A Arábia Saudita e o Egito são uma coisa, o Uruguai é outra. Depois dos 90 minutos da seleção anfitriã diante dos sul-americanos ficou a certeza de que aqueles dois resultados (5-0 e 3-1, respetivamente) não foram mais do que meras exceções numa caminhada caseira que parece sentenciada a terminar nos oitavos-de-final, em Moscovo, onde tudo começou, no estádio Luzhiniki.
Jogar contra os bicampeões mundiais (os uruguaios venceram a competição em 1930 e 1950) era, acima de tudo, um exercício de confrontar um medo constante da Rússia: o da espionagem. Uma seleção com Edinson Cavani e Luis Suárez na frente, é uma equipa sempre pronta para matar, sempre a espiar uma oportunidade de golo. Os russos sabiam do plano, Akinfeev conhecia os espiões, mas nem por isso o inesperado aconteceu, e aos 10 minutos Suárez viu um espaço entre o salto da barreira e o relvado, entre o guarda-redes e o poste. E num grande golo de livre direto o avançado do Barcelona fez (um grande) golo.
Para o Uruguai vencer o grupo era preciso mais um golo. Demorou 12 minutos a chegar, depois de dois contra-ataques russos, conduzidos por Cheryshev, que (quase) ameaçaram o empate. Diego Laxalt rematou fora de área, a bola bateu no calcanhar de Cheryshev e a bola enganou Akinfeev. O jogo estava feito e a tabela do grupo A arrumada.
Ter noção da nossa própria condição é uma virtude, sobretudo quando sabemos que não podemos esgotar no imediato os argumentos à nossa disposição porque eles vão ser necessários mais tarde, porque há um país a contar connosco. Mais importante, um país que não acreditava e que passou a acreditar em qualquer coisa, mesmo não sabendo bem em quê, mesmo não sabendo bem até onde.
Stanislav Cherchesov sabia-o.
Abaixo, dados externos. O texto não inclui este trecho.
(** Alice publishes a note with an empty pool: the router names her outbox, the
    relay is added and asked. *)
Lemma event_sent_witness :
  ∃ o c', send_event (λ _, Ok tt) (sample_client [] (Some sample_graph)) note1 = (Ok o, c') ∧ relay_a ∈ success o.
Proof.
  pose proof (event_sent (λ _, Ok tt) (sample_client [] (Some sample_graph)) sample_graph note1 eq_refl) as Hs.
  assert (destined sample_graph note1 relay_a) as Ha by (left; apply (bool_decide_unpack _); vm_compute; exact I).
  destruct (send_event _ _ _) as [r c']. destruct Hs as (l & _ & _ & _ & _ & Hok & _).
  destruct Hok as (o & -> & _ & Hu); [by exists relay_a|reflexivity|reflexivity|by right|].
  exists o, c'. split; [reflexivity|]. destruct (Hu relay_a Ha) as (rl & _ & _ & Hiff & _). by apply Hiff.
Defined.

(** A policy that admits one relay, and the notes of Alice. *)
Definition picky : AdmitPolicy :=
  mkPolicy (λ u, Ok (if decide (u = relay_a) then Success else rejected "unknown"))
    (λ _, Ok Success) (λ _ _ e, Ok (if decide (Event.pubkey e = alice) then Success else Rejected None)).
Definition picky_client : InnerClient (DB := MemoryStore) :=
  mkClient (pool_new (with_auto_save pool_options_new false)) (Memory.new mem_options_new) None None true ∅ (Some picky).
Definition picky_steps : list (AdmitPolicy * Op) :=
  [(picky, OAdd relay_a RelayCapabilities.default None); (picky, OAdd relay_b RelayCapabilities.default None);
   (picky, OConnectRelay (λ _, Ok tt) relay_a)].

Lemma picky_repr : store_repr (Spec.mkOptions None true true) (store picky_client) Spec.empty.
Proof. split_and!; [apply Inv_empty|reflexivity|reflexivity]. Qed.


(** One of two relays refuses the subscription; a subscription on the read relays
    records the other, one on both relays records both.  Both were asked to open
    it and one to close it. *)
Definition first_only (r : Pool.Relay) : result unit string := if (r =? 0)%N then Ok tt else Err "refused".
Definition two_relay_client : InnerClient (DB := MemoryStore) := sample_client [relay_a; relay_b] None.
A expulsão de Smolnikov aos minuto 35, após uma falta dura sobre Laxalt, foi apenas o pretexto para o selecionador russo retirar Cheryshev do jogo — o melhor jogador dos anfitriões no Campeonato do Mundo e o único a ter criado oportunidades de perigo até aquele momento do jogo — e a desistir oficialmente do encontro (a substituição do médio do Villarreal só faz sentido numa ótica de o poupar para a próxima eliminatória).
Ambas as seleções estavam conformadas. O Uruguai porque vencia o grupo, os russos porque passavam a fase de grupos e jogavam os oitavos-de-final na capital, em Moscovo, e ainda podiam acreditar.
A diferença entre os adversários mais prováveis, Espanha ou Portugal, não justificava um jogo de pernas esfoladas. Para os uruguaios só faltava ver Cavani estrear-se a marcar neste Mundial. E estas linhas podiam ser bem o resumo de uma segunda parte em que se jogou tranquilamente, sem riscos, e em que o Uruguai esteve sempre mais perto do golo.
Depois de um belo remate de fora de área de Cristian Rodriguéz, que deu a Akinfeev a possibilidade de fazer uma defesa para a fotografia, e de numa jogada a dois Suárez ter tentado oferecer o golo ao seu compatriota Cavani, eis que o avançado do Paris Saint-Germain chegou ao golo, ao colocar no fundo das redes uma bola perdida na sequência de um canto.
Facto curioso acerca do jogo e que envolve alguém do banco do Uruguai: foi a terceira vez que o seu selecionador defrontou a seleção da casa na sua carreira em Mundiais. Foi eliminado frente à Itália em 1990 e venceu a África do Sul, em 2010, pelo mesmo resultado: 3-0. Mas hoje conseguiu colocar um fim à malapata. À terceira, foi mesmo de vez para Óscar Tabárez. E, para não fugir muito à regra, também com um 3-0.
O Uruguai fica agora à espera de saber quem defronta em Sóchi, a 30 de junho, se Espanha, Portugal ou Irão, levando no bolso argumentos que devem colocar em sentido qualquer um dos possíveis adversário: três jogos, três vitórias, nenhum golo sofrido e dois dos melhores artilheiros do mundo a mostrar pontaria afinada.